Il reste ce goût sur la langue que tu sucres ou tu sales selon la mémoire des festins. Il reste ce sourire quand tu portes sur ton corps la peau du petit lièvre, la chair de ces bêtes, tout ce sang, des cornes en tout genre versées dans de vastes corbeilles et rangées dans ces caves.

Ces bêtes portaient de jolis noms : Nyala, Oribi, Cob, Oryx, Impala, Bongo... Elles couraient dans ta tête, elles te rongeaient le ventre, et quand elles se couchaient sur nous, nous étions souples et beaux. Tu menais le troupeau avec le grand Koudou, tu devenais toi-même le futur grand koudou quand la plaine était plaine, l'eau limpide, quand la source ne pouvait se tarir. Tu portais sur ta tête la couronne de lauriers qu'aucun homme ne cueillait pour toi, mais le troupeau en toi déployait tant de forces qu'il te para imperceptiblement d'une crainte et de cette cruauté jamais vue avant toi. Depuis rien n'a pu vivre en  paix.

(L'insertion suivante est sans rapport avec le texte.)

Lemma split_newline_cons (c : ascii) (rest : string) :
  Js.split_newline (String c rest) =
    if Js.is_lf c then "" :: Js.split_newline rest
    else
      match rest with
      | String c2 rest2 =>
          if Js.is_cr c && Js.is_lf c2 then "" :: Js.split_newline rest2
          else Js.push_front c (Js.split_newline rest)
      | "" => Js.push_front c (Js.split_newline rest)
      end.
Proof. reflexivity. Qed.

Lemma is_lf_true (c : ascii) : Js.is_lf c = true ↔ c = Js.LF.
Proof. apply Ascii.eqb_eq. Qed.

Lemma is_lf_false (c : ascii) : Js.is_lf c = false ↔ c ≠ Js.LF.
Proof. apply Ascii.eqb_neq. Qed.

Lemma append_cons (c : ascii) (s t : string) : String c s +:+ t = String c (s +:+ t).
Proof. reflexivity. Qed.

Lemma append_empty_r (s : string) : s +:+ "" = s.
Proof. induction s as [|c s IH]; [done|]. by rewrite append_cons, IH. Qed.

Lemma chars_append (s t : string) :
  list_ascii_of_string (s +:+ t)
  = (list_ascii_of_string s ++ list_ascii_of_string t)%list.
Proof. induction s as [|c s IH]; [done|]. rewrite append_cons. simpl. by rewrite IH. Qed.

Lemma no_lf_cons (c : ascii) (rest : string) :
  Js.LF ∉ list_ascii_of_string (String c rest) →
  Js.is_lf c = false ∧ Js.LF ∉ list_ascii_of_string rest.
Proof.
  simpl. intros [Hne Hrest]%not_elem_of_cons. split; [|done].
  by apply is_lf_false.
Qed.

(** A text without line feed is one piece. *)
Lemma split_newline_lf_free (s : string) :
  Js.LF ∉ list_ascii_of_string s → Js.split_newline s = [s].
Proof.
  induction s as [|c rest IH]; [done|].
  intros [Hc Hrest]%no_lf_cons. rewrite split_newline_cons, Hc.
  destruct rest as [|c2 rest2]; [done|].
  destruct (no_lf_cons _ _ Hrest) as [Hc2 _].
  rewrite Hc2, andb_false_r, IH by done. reflexivity.
Qed.

(** The first piece of a text ends at its first line feed, without the
    carriage return right before it. *)
Lemma split_newline_before_lf (current rest : string) :
  Js.LF ∉ list_ascii_of_string current →
  Js.split_newline (current +:+ String Js.LF rest)
  = drop_final_cr current :: Js.split_newline rest.
Proof.
  induction current as [|c current IH]; [done|].
  intros [Hc Hcurrent]%no_lf_cons.
  rewrite append_cons, split_newline_cons, Hc.
  destruct current as [|c2 current2].
  - change ("" +:+ String Js.LF rest) with (String Js.LF rest). cbv beta iota.
    change (Js.is_lf Js.LF) with true. rewrite andb_true_r.
    change (drop_final_cr (String c "")) with (if Js.is_cr c then "" else String c "").
    destruct (Js.is_cr c); [done|].
    rewrite split_newline_cons. reflexivity.
  - rewrite append_cons. destruct (no_lf_cons _ _ Hcurrent) as [Hc2 _].
    rewrite Hc2, andb_false_r. rewrite <- append_cons, IH by done. reflexivity.
Qed.

Lemma lines_from_split_newline (text current : string) :
  Js.LF ∉ list_ascii_of_string current →
  lines_from current text = Js.split_newline (current +:+ text).
Proof.
  revert current. induction text as [|c rest IH]; intros current Hcurrent.
  - rewrite append_empty_r. simpl. by rewrite split_newline_lf_free.
  - simpl. change (Ascii.eqb c "010"%char) with (Js.is_lf c).
    destruct (Js.is_lf c) eqn:Hc.
    + apply is_lf_true in Hc as ->.
      rewrite split_newline_before_lf by done. f_equal.
      apply (IH ""), not_elem_of_nil.
    + rewrite IH.
      * rewrite string_app_assoc. reflexivity.
      * rewrite chars_append. simpl. apply not_elem_of_app. split; [done|].
        apply not_elem_of_cons. split; [by apply is_lf_false in Hc|apply not_elem_of_nil].
Qed.

Lemma text_lines_split_newline (text : string) :
  text_lines text = Js.split_newline text.
Proof. apply (lines_from_split_newline text ""), not_elem_of_nil. Qed.

Lemma normalize_data_kept_options (text : string) :
  normalize_data text = kept_options text.
Proof.
  rewrite normalize_data_distinct. unfold distinct_options, nonblank_lines, kept_options.
  by rewrite text_lines_split_newline.
Qed.

End Lines.

(** ** The options that are stored *)

Section StoredOptions.
Context `{Libs}.

Lemma kept_options_elem (text o : string) :
  o ∈ kept_options text ↔ o ∈ text_lines text ∧ o ≠ "".
Proof.
  unfold kept_options. rewrite keep_first_elem.
  rewrite !list_elem_of_In, List.filter_In.
  pose proof (not_elem_of_nil o).
  destruct (String.eqb_spec o ""); naive_solver.
Qed.

Lemma kept_options_sublist (text : string) :
  sublist (kept_options text) (text_lines text).
Proof.
  unfold kept_options. etrans; [apply keep_first_sublist|].
  induction (text_lines text) as [|l ls IH]; simpl.
  - constructor.
  - destruct (negb _); [by apply sublist_skip|by apply sublist_cons].
Qed.

(** X19. For every valid create submission the handler stores, at the
    path of the new identifier, a document whose [data] is the list of
    the lines of the submitted text, a line ending at a line feed with
    or without a carriage return before it, with the empty lines
    removed and every option kept at its first occurrence only: the
    options are pairwise distinct, they are exactly the non-empty
    lines, compared as they stand, and they keep the order of the
    text. *)
Theorem post_create_stores_distinct_options
    (env : Env) (req : Request) fs ds s (text : string) :
  getMessages (sanitizeData req) = [] →
  sd_data (sanitizeData req) = Some text →
  ∃ w' p,
    post_create env req (enter fs ds s)
      = (Ok (Redirect (form_view_url req (fresh_id env))), w')
    ∧ files w' !! path_of_id (fresh_id env) = Some (Json p)
    ∧ poll_data p = kept_options text
    ∧ NoDup (poll_data p)
    ∧ (∀ o, o ∈ poll_data p ↔ o ∈ text_lines text ∧ o ≠ "")
    ∧ sublist (poll_data p) (text_lines text).
Proof.
  intros Hmsgs Htext. do 2 eexists.
  split; [by apply post_create_valid|].
  split; [simpl; apply lookup_insert_eq|]. simpl.
  rewrite normalize_data_kept_options.
  split; [done|]. split; [apply keep_first_NoDup|].
  split; [apply kept_options_elem|apply kept_options_sublist].
Qed.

C'était même inutile de vouloir résister. Ca remuait plus de sécheresse que ces hameaux perdus où nous montions la garde, incapables de céder à nos plaintes, couchés dans la position incommode de l'animal qui ne sait plus se servir de ses défenses. Camouflés sous l'ocellement des feuillages, confondus avec les obstacles, nous portions des anneaux autour du cou et nos pattes s'enlisaient. Nous tâchions d'encercler le passage sur le point de commettre de ces bizarreries qui échappaient peu à peu aux nouveaux règnes des lieux.

Quels vivants étions nous ? Fuyant à pesantes foulées la terre qui nous avait vu naître. Une parenthèse dans les nuages, lesquels, croyait-on, échappaient. Nous n'avions pas su qu'au village les chairs s'arrachaient à prix d'or à l'étal des bouchers tout paraissait normal.

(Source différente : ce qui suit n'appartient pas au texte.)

(* ===== verification/Crc.v ===== *)
(** * Checksums

    [software_crc32] and [hardware_crc32] of [drivers/riscos.c], which check the guest
    image, and [name_code] of [include/drivers.h], which turns the name of a service or
    of an interface into the number the system driver files it under.

    Memory is the list of its bytes.  The instruction [crc32x] is not C: it is the
    argument [crc32x] of [hardware_crc32], and its documented behaviour is the
    hypothesis [crc32x_spec]. *)

From S2P Require Import Prelude.

Module Crc.

Definition Polynomial : Z := 0xEDB88320.

(** [crc = (crc >> 1) ^ (-(int)(crc & 1) & Polynomial)] *)
Definition crc_round (crc : Z) : Z :=
  Z.lxor (Z.shiftr crc 1) (Z.land (u32 (- Z.land crc 1)) Polynomial).

(** [crc ^= b] and eight rounds. *)
Definition crc_byte (crc b : Z) : Z := Nat.iter 8 crc_round (Z.lxor crc b).

Definition software_crc32 (p : list Z) : Z := u32 (Z.lnot (foldl crc_byte 0xffffffff p)).

(** The characters of a C string end at the first NUL. *)
Fixpoint name_loop (crc : Z) (current : list Z) {struct current} : Z :=
  match current with
  | [] => crc
  | c :: current => if bool_decide (c = 0) then crc else name_loop (crc_byte crc c) current
  end.
Definition name_code (name : list Z) : Z := u32 (Z.lnot (name_loop 0xffffffff name)).

(** A little-endian load. *)
Fixpoint little_endian (bytes : list Z) : Z :=
  match bytes with
  | [] => 0
  | b :: bytes => Z.lor b (Z.shiftl (little_endian bytes) 8)
  end.

Section hardware.
Variable crc32x : Z → Z → Z.

(** [n] rounds of the loop: two 64-bit loads through [crcp], in order. *)
Fixpoint crc_loop (n : nat) (crc : Z) (crcp : list Z) : Z :=
  match n with
  | O => crc
  | S n =>
      let data0 := little_endian (take 8 crcp) in
      let data1 := little_endian (take 8 (drop 8 crcp)) in
      crc_loop n (crc32x (crc32x crc data0) data1) (drop 16 crcp)
  end.

Definition hardware_crc32 (p : list Z) : Z :=
  u32 (Z.lnot (crc_loop (length p / 16) 0xffffffff p)).
End hardware.

(** What the architecture says [crc32x] computes: a 64-bit division, least significant
    bit first. *)
Definition divide_bit (r : Z) : Z :=
  if Z.odd r then Z.lxor (Z.shiftr r 1) Polynomial else Z.shiftr r 1.
Definition crc32x_spec (crc32x : Z → Z → Z) : Prop :=
  ∀ crc data, is_u32 crc → is_u64 data → crc32x crc data = Nat.iter 64 divide_bit (Z.lxor crc data).

Definition is_byte (b : Z) : Prop := 0 ≤ b < 2 ^ 8.

Example crc_check_value : software_crc32 [49; 50; 51; 52; 53; 54; 55; 56; 57] = 0xcbf43926.
Proof. vm_compute. reflexivity. Qed.

(** ** Rounds *)
Lemma crc_round_divide r : crc_round r = divide_bit r.
Proof.
  unfold crc_round, divide_bit. change (Z.land r 1) with (Z.land r (Z.ones 1)).
  rewrite Z.land_ones by lia. change (2 ^ 1) with 2.
  rewrite Zmod_odd. destruct (Z.odd r); [done |]. by rewrite Z.lxor_0_r.
Qed.

(** The bits above the lowest only move down. *)
Lemma divide_bit_above x y : divide_bit (Z.lxor x (Z.shiftl y 1)) = Z.lxor (divide_bit x) y.
Proof.
  assert (Z.odd (Z.lxor x (Z.shiftl y 1)) = Z.odd x) as Hodd.
  { rewrite <- !Z.bit0_odd, Z.lxor_spec, Z.shiftl_spec by lia.
    by rewrite (Z.testbit_neg_r y), xorb_false_r by lia. }
  assert (Z.shiftr (Z.lxor x (Z.shiftl y 1)) 1 = Z.lxor (Z.shiftr x 1) y) as Hshift.
  { by rewrite Z.shiftr_lxor, Z.shiftr_shiftl_l by lia. }
  unfold divide_bit. rewrite Hodd, Hshift. destruct (Z.odd x); [|done].
  rewrite !Z.lxor_assoc. f_equal. apply Z.lxor_comm.
Qed.

Lemma divide_above n x y :
  Nat.iter n divide_bit (Z.lxor x (Z.shiftl y (Z.of_nat n))) = Z.lxor (Nat.iter n divide_bit x) y.
Proof.
  revert y. induction n as [|n IH]; intros y; [by rewrite Z.shiftl_0_r |].
  replace (Z.of_nat (S n)) with (1 + Z.of_nat n) by lia.
  rewrite <- Z.shiftl_shiftl by lia. rewrite !Nat.iter_succ, IH. apply divide_bit_above.
Qed.

Lemma crc_byte_divide crc b : crc_byte crc b = Nat.iter 8 divide_bit (Z.lxor crc b).
Proof. unfold crc_byte. simpl. by rewrite !crc_round_divide. Qed.

(** ** Ranges *)
Lemma lxor_range n a b : 0 ≤ n → 0 ≤ a < 2 ^ n → 0 ≤ b < 2 ^ n → 0 ≤ Z.lxor a b < 2 ^ n.
Proof.
  intros Hn Ha Hb. assert (0 ≤ Z.lxor a b) by (apply Z.lxor_nonneg; lia). split; [done |].
  apply lt_pow2_testbit; [done | done |]. intros i Hi.
  by rewrite Z.lxor_spec, (testbit_above a n), (testbit_above b n) by lia.
Qed.

Lemma shiftr_1_range r : is_u32 r → 0 ≤ Z.shiftr r 1 < 2 ^ 31.
Proof. unfold is_u32. rewrite Z.shiftr_div_pow2 by lia. change (2 ^ 1) with 2. intros ?.
  split; [apply Z.div_pos; lia | apply Z.div_lt_upper_bound; lia].
Qed.

Lemma divide_bit_range r : is_u32 r → is_u32 (divide_bit r).
Proof.
  intros Hr%shiftr_1_range. unfold divide_bit, Polynomial, is_u32. case_match; [|lia].
  apply lxor_range; lia.
Qed.

Lemma divide_range n r : is_u32 r → is_u32 (Nat.iter n divide_bit r).
Proof. intros Hr. induction n as [|n IH]; [done |]. by apply divide_bit_range. Qed.

Lemma crc_byte_range crc b : is_u32 crc → is_byte b → is_u32 (crc_byte crc b).
Proof.
  intros Hc Hb. rewrite crc_byte_divide. apply divide_range, lxor_range; [lia | done |].
  unfold is_byte in Hb. lia.
Qed.

Lemma crc_bytes_range p crc : is_u32 crc → Forall is_byte p → is_u32 (foldl crc_byte crc p).
Proof.
  revert crc. induction p as [|b p IH]; intros crc Hc Hp; [done |]. inversion_clear Hp.
  simpl. apply IH; [by apply crc_byte_range | done].
Qed.

Lemma u32_lnot_inj a b : is_u32 a → is_u32 b → u32 (Z.lnot a) = u32 (Z.lnot b) → a = b.
Proof.
  intros Ha Hb. unfold u32, Z.lnot, Z.pred.
  rewrite <- (Z.mod_add (- a + -1) 1), <- (Z.mod_add (- b + -1) 1) by lia.
  unfold is_u32 in *. rewrite !Z.mod_small by lia. lia.
Qed.

(** ** No information is lost *)

(** The polynomial has its top bit set, so the result tells what the low bit was. *)
Lemma divide_bit_inj a b : is_u32 a → is_u32 b → divide_bit a = divide_bit b → a = b.
Proof.
  intros Ha Hb E.
  assert (∀ r, is_u32 r → Z.testbit (divide_bit r) 31 = Z.odd r) as Htop.
  { intros r Hr%shiftr_1_range. unfold divide_bit. destruct (Z.odd r).
    - by rewrite Z.lxor_spec, (testbit_above _ 31) by lia.
    - by rewrite (testbit_above _ 31) by lia. }
  assert (Z.odd a = Z.odd b) as Hodd by by rewrite <- !Htop, E.
  assert (Z.shiftr a 1 = Z.shiftr b 1) as Hs.
  { unfold divide_bit in E. rewrite Hodd in E. destruct (Z.odd b); [|done].
    apply (f_equal (λ z, Z.lxor z Polynomial)) in E.
    by rewrite !Z.lxor_assoc, !Z.lxor_nilpotent, !Z.lxor_0_r in E. }
  rewrite !Z.shiftr_div_pow2 in Hs by lia. change (2 ^ 1) with 2 in Hs.
  rewrite (Z.div_mod a 2), (Z.div_mod b 2), Hs, !Zmod_odd, Hodd by lia. done.
Qed.

Lemma divide_inj n a b :
  is_u32 a → is_u32 b → Nat.iter n divide_bit a = Nat.iter n divide_bit b → a = b.
Proof.
  intros Ha Hb. induction n as [|n IH]; [done |]. rewrite !Nat.iter_succ. intros E.
  apply IH. by apply divide_bit_inj in E; [|apply divide_range..].
Qed.

Lemma lxor_cancel a b c : Z.lxor a b = Z.lxor a c → b = c.
Proof.
  intros E. apply (f_equal (Z.lxor a)) in E.
  by rewrite <- !Z.lxor_assoc, Z.lxor_nilpotent, !Z.lxor_0_l in E.
Qed.

Lemma crc_byte_inj a b c : is_u32 a → is_u32 b → is_byte c → crc_byte a c = crc_byte b c → a = b.
Proof.
  intros Ha Hb Hc. rewrite !crc_byte_divide. intros E.
  assert (is_u32 c) by (unfold is_u32, is_byte in *; lia).
  apply divide_inj in E; [|by apply lxor_range..].
  rewrite !(Z.lxor_comm _ c) in E. by apply lxor_cancel in E.
Qed.

Lemma crc_bytes_inj p a b :
  is_u32 a → is_u32 b → Forall is_byte p → foldl crc_byte a p = foldl crc_byte b p → a = b.
Proof.
  revert a b. induction p as [|c p IH]; intros a b Ha Hb Hp E; [done |]. inversion_clear Hp.
  apply (crc_byte_inj a b c); [done..|]. apply IH; [by apply crc_byte_range.. | done | done].
Qed.

(** ** Eight bytes at once *)
Lemma little_endian_range p : Forall is_byte p → 0 ≤ little_endian p < 2 ^ (8 * Z.of_nat (length p)).
Proof.
  induction 1 as [|b p Hb Hp IH]; [done |]. cbn [little_endian length].
  assert (0 ≤ Z.lor b (Z.shiftl (little_endian p) 8)).
  { apply Z.lor_nonneg. rewrite Z.shiftl_nonneg. unfold is_byte in Hb. lia. }
  split; [done |]. apply lt_pow2_testbit; [lia | done |]. intros i Hi.
  rewrite Z.lor_spec, Z.shiftl_spec by lia. unfold is_byte in Hb.
  by rewrite (testbit_above b 8), (testbit_above _ (8 * Z.of_nat (length p))) by lia.
Qed.

Lemma little_endian_lxor b bs : is_byte b → little_endian (b :: bs) = Z.lxor b (Z.shiftl (little_endian bs) 8).
Proof.
  intros Hb. cbn [little_endian]. apply Z.bits_inj_iff'. intros i Hi.
  rewrite Z.lor_spec, Z.lxor_spec, Z.shiftl_spec by lia. destruct (decide (i < 8)).
  - rewrite (Z.testbit_neg_r _ (i - 8)) by lia. by rewrite orb_false_r, xorb_false_r.
  - unfold is_byte in Hb. by rewrite (testbit_above b 8) by lia.
Qed.

(** Dividing a whole little-endian word is dividing it byte by byte. *)
Lemma divide_word p crc :
  Forall is_byte p →
  Nat.iter (8 * length p) divide_bit (Z.lxor crc (little_endian p)) = foldl crc_byte crc p.
Proof.
  revert crc. induction p as [|b p IH]; intros crc Hp; [by rewrite Z.lxor_0_r |].
  inversion_clear Hp as [|? ? Hb Hp']. cbn [foldl length].
  replace (8 * S (length p))%nat with (8 * length p + 8)%nat by lia. rewrite Nat.iter_add.
  rewrite little_endian_lxor, <- Z.lxor_assoc by done.
  rewrite (divide_above 8), <- crc_byte_divide. by apply IH.
Qed.

Lemma crc32x_bytes crc32x crc p :
  crc32x_spec crc32x → is_u32 crc → Forall is_byte p → length p = 8%nat →
  crc32x crc (little_endian p) = foldl crc_byte crc p.
Proof.
  intros Hx Hc Hp Hl. pose proof (little_endian_range p Hp) as Hr. rewrite Hl in Hr.
  rewrite Hx; [|done | exact Hr]. rewrite <- (divide_word p) by done. by rewrite Hl.
Qed.

Lemma crc_loop_bytes crc32x n crc p :
  crc32x_spec crc32x → is_u32 crc → Forall is_byte p → length p = (16 * n)%nat →
  crc_loop crc32x n crc p = foldl crc_byte crc p.
Proof.
  intros Hx. revert crc p. induction n as [|n IH]; intros crc p Hc Hp Hl.
  { by destruct p. }
  cbn [crc_loop].
  assert (Forall is_byte (take 8 p)) by by apply Forall_take.
  assert (Forall is_byte (take 8 (drop 8 p))) by by apply Forall_take, Forall_drop.
  rewrite (crc32x_bytes _ crc) by (try done; rewrite length_take; lia).
  assert (is_u32 (foldl crc_byte crc (take 8 p))) by by apply crc_bytes_range.
  rewrite crc32x_bytes by (try done; rewrite length_take, length_drop; lia).
  rewrite IH; [|by apply crc_bytes_range | by apply Forall_drop | rewrite length_drop; lia].
  rewrite <- !foldl_app. f_equal.
  rewrite <- (take_drop 8 p) at 4. f_equal.
  rewrite <- (take_drop 8 (drop 8 p)) at 2. by rewrite drop_drop.
Qed.

Lemma all_bytes p : forallb (λ b, (0 <=? b) && (b <? 256)) p = true → Forall is_byte p.
Proof.
  rewrite List.forallb_forall, Forall_forall. unfold is_byte. intros H x Hx.
  specialize (H x). rewrite list_elem_of_In in Hx. apply H in Hx. lia.
Qed.

(** ** Claims *)

(** Two guest images that differ in exactly one byte, whatever their length, have
    different checksums. *)
Theorem crc_detects_byte_change pre post b b' :
  Forall is_byte pre → Forall is_byte post → is_byte b → is_byte b' → b ≠ b' →
  software_crc32 (pre ++ b :: post) ≠ software_crc32 (pre ++ b' :: post).
Proof.
  intros Hpre Hpost Hb Hb' Hne E. apply Hne. unfold software_crc32 in E.
  rewrite !foldl_app in E. cbn [foldl] in E.
  assert (is_u32 (foldl crc_byte 0xffffffff pre)) as Hc by by apply crc_bytes_range.
  set (c := foldl crc_byte 0xffffffff pre) in *.
  apply u32_lnot_inj in E; [|by apply crc_bytes_range; [apply crc_byte_range|]..].
  apply crc_bytes_inj in E; [|by apply crc_byte_range.. | done].
  rewrite !crc_byte_divide in E.
  assert (is_u32 b ∧ is_u32 b') as [? ?] by (unfold is_u32, is_byte in *; lia).
  apply divide_inj in E; [|by apply lxor_range..]. by apply lxor_cancel in E.
Qed.

Lemma crc_detects_byte_change_witness : software_crc32 [1; 2; 3] ≠ software_crc32 [1; 7; 3].
Proof.
  apply (crc_detects_byte_change [1] [3] 2 7); [by apply all_bytes.. | | |]; unfold is_byte; lia.
Defined.

(** the checksum computed with the [crc32x] instruction, sixteen bytes a round, is the
    one computed bit by bit, for every image of a whole number of rounds. *)
Theorem hardware_crc_is_software_crc crc32x p n :
  crc32x_spec crc32x → Forall is_byte p → length p = (16 * n)%nat →
  hardware_crc32 crc32x p = software_crc32 p.
Proof.
  intros Hx Hp Hl. unfold hardware_crc32, software_crc32.
  rewrite (crc_loop_bytes crc32x _ _ p); [done..| |].
  - done.
  - rewrite Hl. by rewrite (Nat.mul_comm 16 n), Nat.div_mul, Nat.mul_comm.
Qed.

Lemma hardware_crc_is_software_crc_witness :
  hardware_crc32 (λ crc data, Nat.iter 64 divide_bit (Z.lxor crc data)) (replicate 16 90) =
  software_crc32 (replicate 16 90).
Proof. apply (hardware_crc_is_software_crc _ _ 1); [done | by apply all_bytes | done]. Defined.

Lemma name_loop_until_nul p rest crc :
  Forall (λ c, c ≠ 0) p → name_loop crc (p ++ 0 :: rest) = foldl crc_byte crc p.
Proof.
  revert crc. induction p as [|c p IH]; intros crc Hp; [done |]. inversion_clear Hp.
  simpl. rewrite bool_decide_eq_false_2 by done. by apply IH.
Qed.

(** The name code of a string is the checksum of its characters. *)
Lemma name_code_is_crc name rest :
  Forall (λ c, c ≠ 0) name → name_code (name ++ 0 :: rest) = software_crc32 name.
Proof. intros H. unfold name_code, software_crc32. by rewrite name_loop_until_nul. Qed.

End Crc.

Souviens toi, si les règnes nouveaux n'ont pas liquidé ta mémoire, que ces bêtes portaient hier de jolis noms: Impala, Oryx, Cob et Bongo devaient vivre à l'écart ou peut-être se cacher sous terre entre les dalles occupant de vieilles concessions expirées. Nous étions comme ces êtres qui trop jeunes avaient dû cotoyer la mort de si près qu'ils étaient condamnés à errer jusqu'à ce que leur heure soit plus naturellement venue. Comme eux, nous allions mimer un instant l'effacement, déplacer les racines d'un monde pour vivre au ras des flots dans les ruines mouvantes des châteaux en tâchant de détruire le tableau du festin de leurs chasses.

Quels vivants étions-nous ? Chaloupant sans une barque qui n'ait pas englouti son passeur, l'air épais, ouvrant l'empressement des marches sur un grand tourbillon. Habilement vêtus d'ocelles à murmurer deux ou trois phrases de temps en temps, des onomatopées que nous ne comprenions plus nous-mêmes. Rien ne dira que la nuit est tombée. C'est déjà en été qu'ils préparent à nouveau la saison des futures chasses et ce qu'ils remuent de poussière ne saurait à présent nous représenter. Ce serait une sorte de chose entre la trace et l'effacement.

Une absence encore trop vivace pour passer entre, une présence hantée par le vide qui vient à la claire lumière de l'été. Ainsi les journées passent et l'on reste allongé sous les arbres à guetter une parenthèse dans les orages, des signaux de fumée, le prochain vol nuptial du rollier, à chanter d'un air grave les chants de la terre et du ciel pour que la pluie revienne balayer ces journées, à chercher les gazelles, le Koudou, le grand lièvre qui vivent encore là bas dans nos cabanes près de la mare aux cochons. Certains jours nous essayons de nous relever, essouflons dans le vent l'inaudible prière :

- "Sauve-toi l'animal ! A plus hautes foulées, sauve toi ! si tu peux ..."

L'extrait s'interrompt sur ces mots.